これは、予見が困難で、運転者の過失がない自然災害的な要因として扱われるため、保険使用時の等級ダウンが1等級に抑えられる特徴があります。
「物との接触」と判断されるケースとは
一方で、地面に置かれた物が風で押されて転がり、車にぶつかった場合は、保険会社によって「物との接触」と見なされることがあります。この分類では、人為的要素が強いと判断され、通常は3等級ダウンとなります。

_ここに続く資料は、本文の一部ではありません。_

(* ===== verification/BranchPredictor.v ===== *)
(** * The branch predictor, [branch_predictor.c] *)
From S2P Require Import Prelude.

Record branch_information_entry : Type := mkBranch {
  branch_address : Z;
  target_address : Z;
  bht : Z;
}.

(** The static array [branch_table[32]]. *)
Abbreviation branch_table := (list branch_information_entry).

Definition no_branch : branch_information_entry := mkBranch 0 0 0.
Definition initial_branch_table : branch_table := replicate 32 no_branch.

Definition set_bht (x : Z) (e : branch_information_entry) : branch_information_entry :=
  mkBranch (branch_address e) (target_address e) x.

(** [branch_table[t_index]]; an index of [x & 31] is always in range. *)
Definition entry (i : Z) (t : branch_table) : branch_information_entry :=
  default no_branch (t !! Z.to_nat i).
Definition set_entry (i : Z) (e : branch_information_entry) (t : branch_table) : branch_table :=
  <[Z.to_nat i := e]> t.

(** [t_bht] is a flag; [bht] is a [uint8_t]. *)
Definition update_bht (t_bht : bool) (t_index : Z) (t : branch_table) : branch_table :=
  let e := entry t_index t in
  if t_bht && (bht e <? 3) then set_entry t_index (set_bht (u8 (bht e + 1)) e) t
  else if negb t_bht && (0 <? bht e) then set_entry t_index (set_bht (u8 (bht e - 1)) e) t
  else t.

(** [(uint8_t) branch_address & 31]: the cast applies before the [&]. *)
Definition table_index (a : Z) : Z := Z.land (u8 a) 31.

Definition predict_address (pc : Z) (t : branch_table) : Z :=
  let e := entry (table_index pc) t in
  if (pc =? branch_address e) && (1 <? bht e) then target_address e else u64 (pc + 4).

Definition predict_address_BTFNT (pc : Z) (t : branch_table) : Z :=
  let e := entry (table_index pc) t in
  if (branch_address e =? pc) && (u64 (pc + 4) <? target_address e)
  then target_address e else u64 (pc + 4).

(** The index, and the test for an entry that is present, use [new_target]. *)
Definition update_entry (new_address new_target : Z) (t_bht : bool) (t : branch_table)
    : branch_table :=
  let t_index := table_index new_target in
  if branch_address (entry t_index t) =? new_target then update_bht t_bht t_index t
  else set_entry t_index
         (mkBranch new_address new_target
            (if new_target <? u64 (new_address + 4) then 3 else 0)) t.

(** ** Invariant *)

Record entry_wf (e : branch_information_entry) : Prop := {
  entry_address : urange 64 (branch_address e);
  entry_target : urange 64 (target_address e);
  entry_bht : 0 ≤ bht e ≤ 3;
}.

Definition branch_wf (t : branch_table) : Prop := length t = 32%nat ∧ Forall entry_wf t.

Lemma table_index_spec a : table_index a = a mod 32.
Proof.
  unfold table_index. change 31 with (Z.ones 5). rewrite Z.land_ones by lia.
  apply (wrap_wrap 5 8 a). lia.
Qed.

Lemma table_index_range a : 0 ≤ table_index a < 32.
Proof. rewrite table_index_spec. apply Z.mod_pos_bound. lia. Qed.

Lemma initial_branch_table_wf : branch_wf initial_branch_table.
Proof.
  split; [done|]. apply Forall_replicate. constructor; simpl; try split; lia.
Qed.

Lemma entry_wf_lookup i t : branch_wf t → entry_wf (entry i t).
Proof.
  intros [_ Hf]. unfold entry. destruct (t !! Z.to_nat i) as [e|] eqn:E; simpl.
  - exact (Forall_lookup_1 _ _ _ _ Hf E).
  - constructor; simpl; try split; lia.
Qed.

Lemma set_entry_wf i e t : entry_wf e → branch_wf t → branch_wf (set_entry i e t).
Proof.
  intros He [Hl Hf]. split; [by unfold set_entry; rewrite length_insert|].
  by apply Forall_insert.
Qed.

Lemma entry_set_eq i e t : branch_wf t → 0 ≤ i < 32 → entry i (set_entry i e t) = e.
Proof.
  intros [Hl _] Hi. unfold entry, set_entry.
  rewrite list_lookup_insert_eq by lia. done.
Qed.

Lemma entry_set_ne i j e t : 0 ≤ i → 0 ≤ j → i ≠ j → entry j (set_entry i e t) = entry j t.
Proof. intros. unfold entry, set_entry. rewrite list_lookup_insert_ne by lia. done. Qed.

(** The saturating counter. *)
Lemma update_bht_spec b i t :
  branch_wf t → 0 ≤ i < 32 →
  bht (entry i (update_bht b i t))
  = (if b then Z.min 3 (bht (entry i t) + 1) else Z.max 0 (bht (entry i t) - 1)).
Proof.
  intros Hwf Hi. destruct (entry_wf_lookup i t Hwf) as [_ _ Hb].
  unfold update_bht. destruct b; simpl.
  - case_match.
    + rewrite entry_set_eq by done. simpl. rewrite wrap_small by (unfold urange; lia). lia.
    + lia.
  - case_match.
    + rewrite entry_set_eq by done. simpl. rewrite wrap_small by (unfold urange; lia). lia.
    + lia.
Qed.

Lemma update_bht_wf b i t : branch_wf t → branch_wf (update_bht b i t).
Proof.
  intros Hwf. destruct (entry_wf_lookup i t Hwf) as [? ? Hb].
  unfold update_bht. repeat case_match; try done.
  all: apply set_entry_wf; [|done].
  all: constructor; simpl; try done; rewrite wrap_small; unfold urange; lia.
Qed.

Lemma update_entry_wf a target b t :
  urange 64 a → urange 64 target → branch_wf t → branch_wf (update_entry a target b t).
Proof.
  intros. unfold update_entry. case_match; [by apply update_bht_wf|].
  apply set_entry_wf; [|done]. constructor; simpl; try done. case_match; lia.
Qed.

Lemma predict_address_range pc t : branch_wf t → urange 64 (predict_address pc t).
Proof.
  intros Hwf. unfold predict_address. case_match; [|width].
  by apply entry_wf_lookup.
Qed.

(** ** Properties *)

(** C24: [update_bht] is a two-bit saturating counter: it moves the counter
    of its entry one step towards 3 (taken) or 0 (not taken), leaves the two
    addresses of the entry and all other entries alone, and the table stays
    well formed. *)
Theorem update_bht_saturates b i j t :
  branch_wf t → 0 ≤ i < 32 → 0 ≤ j →
  let t' := update_bht b i t in
  branch_wf t' ∧
  bht (entry i t') = (if b then Z.min 3 (bht (entry i t) + 1)
                      else Z.max 0 (bht (entry i t) - 1)) ∧
  branch_address (entry j t') = branch_address (entry j t) ∧
  target_address (entry j t') = target_address (entry j t) ∧
  (j ≠ i → entry j t' = entry j t).
Proof.
  intros Hwf Hi Hj t'.
  split; [by apply update_bht_wf|]. split; [by apply update_bht_spec|].
  destruct (decide (j = i)) as [->|Hne].
  - unfold t', update_bht. repeat case_match; rewrite ?entry_set_eq by done; done.
  - assert (entry j t' = entry j t) as ->; [|done].
    unfold t', update_bht. repeat case_match; rewrite ?entry_set_ne by lia; done.
Qed.

(** C25: what the predictor learns from a branch at [a] that went to
    [target].  The entry is filed under the target's index, so the branch is
    predicted from it only when [a] and [target] agree modulo 32, and then
    taken exactly when it goes backwards; otherwise the prediction for [a]
    does not change.  Every other address keeps its prediction, except one
    whose entry was overwritten: it falls back to the next instruction. *)
Theorem update_entry_prediction a target b t pc :
  branch_wf t → urange 64 a → urange 64 pc →
  branch_address (entry (table_index target) t) ≠ target →
  predict_address pc (update_entry a target b t)
  = if pc mod 32 =? target mod 32 then
      if (pc =? a) && (target <? u64 (a + 4)) then target else u64 (pc + 4)
    else predict_address pc t.
Proof.
  intros Hwf Ha Hpc Habs. unfold update_entry.
  rewrite (proj2 (Z.eqb_neq _ _)) by done. unfold predict_address.
  rewrite !table_index_spec in *.
  pose proof (Z.mod_pos_bound pc 32 ltac:(lia)). pose proof (Z.mod_pos_bound target 32 ltac:(lia)).
  destruct (Z.eqb_spec (pc mod 32) (target mod 32)) as [E|E].
  - rewrite E, entry_set_eq by done. simpl.
    destruct (pc =? a), (target <? u64 (a + 4)); done.
  - rewrite entry_set_ne by (done || lia). done.
Qed.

実例として、自宅の宅配ボックスが風で動き、駐車中の車にぶつかって傷がついたケースでは、保険会社によっては「飛来物ではない」とされる可能性が高いです。舞い上がって車に落下したと立証できなければ、等級ダウンは軽減されにくいです。
保険会社の認定判断のポイント
保険会社が「飛来物」か「物との接触」かを判断する際の主なポイントは以下の通りです。
- 物体が舞い上がったと立証できるか(目撃証言・映像など)
- 被害車両と物体の位置関係・破損の仕方
- 過去の同様事例と認定の整合性
これらの要素を元に、等級ダウン数が決まるため、主観的な納得感だけでなく、客観的な証拠が大きく影響します。
損害認定に不満がある場合の対処法
もし保険会社の認定に納得できない場合、以下のような対応が可能です。
- 事故現場の写真・動画を提出して再調査を依頼する
- 第三者(修理業者や目撃者)の証言を加える
- 異議申し立てを行い、保険会社内の上位部門に再審査を要請する
保険会社もすべてを杓子定規に判断するわけではなく、明確な根拠があれば再評価されることもあります。
自然災害時の保険活用で覚えておくべきこと
風災・飛来物被害が発生しやすい台風や強風の日には、車を屋内や風の影響を受けにくい場所に避難させるなどの「事故予防策」も重要です。
また、自動車保険の契約内容によっても、風災補償の扱いに差があるため、事前に補償内容や等級制度の仕組みを理解しておくことが被害後の混乱を防ぐ鍵となります。
まとめ
自動車に飛来物がぶつかったか、転がってきた物がぶつかったかによって、保険適用時の等級ダウンの扱いが変わるのは事実です。風による事故であっても、保険会社の認定基準により「飛来物」とはされないケースもあります。トラブルを防ぐには、事故状況を詳細に記録し、保険会社と丁寧に交渉する姿勢が重要です。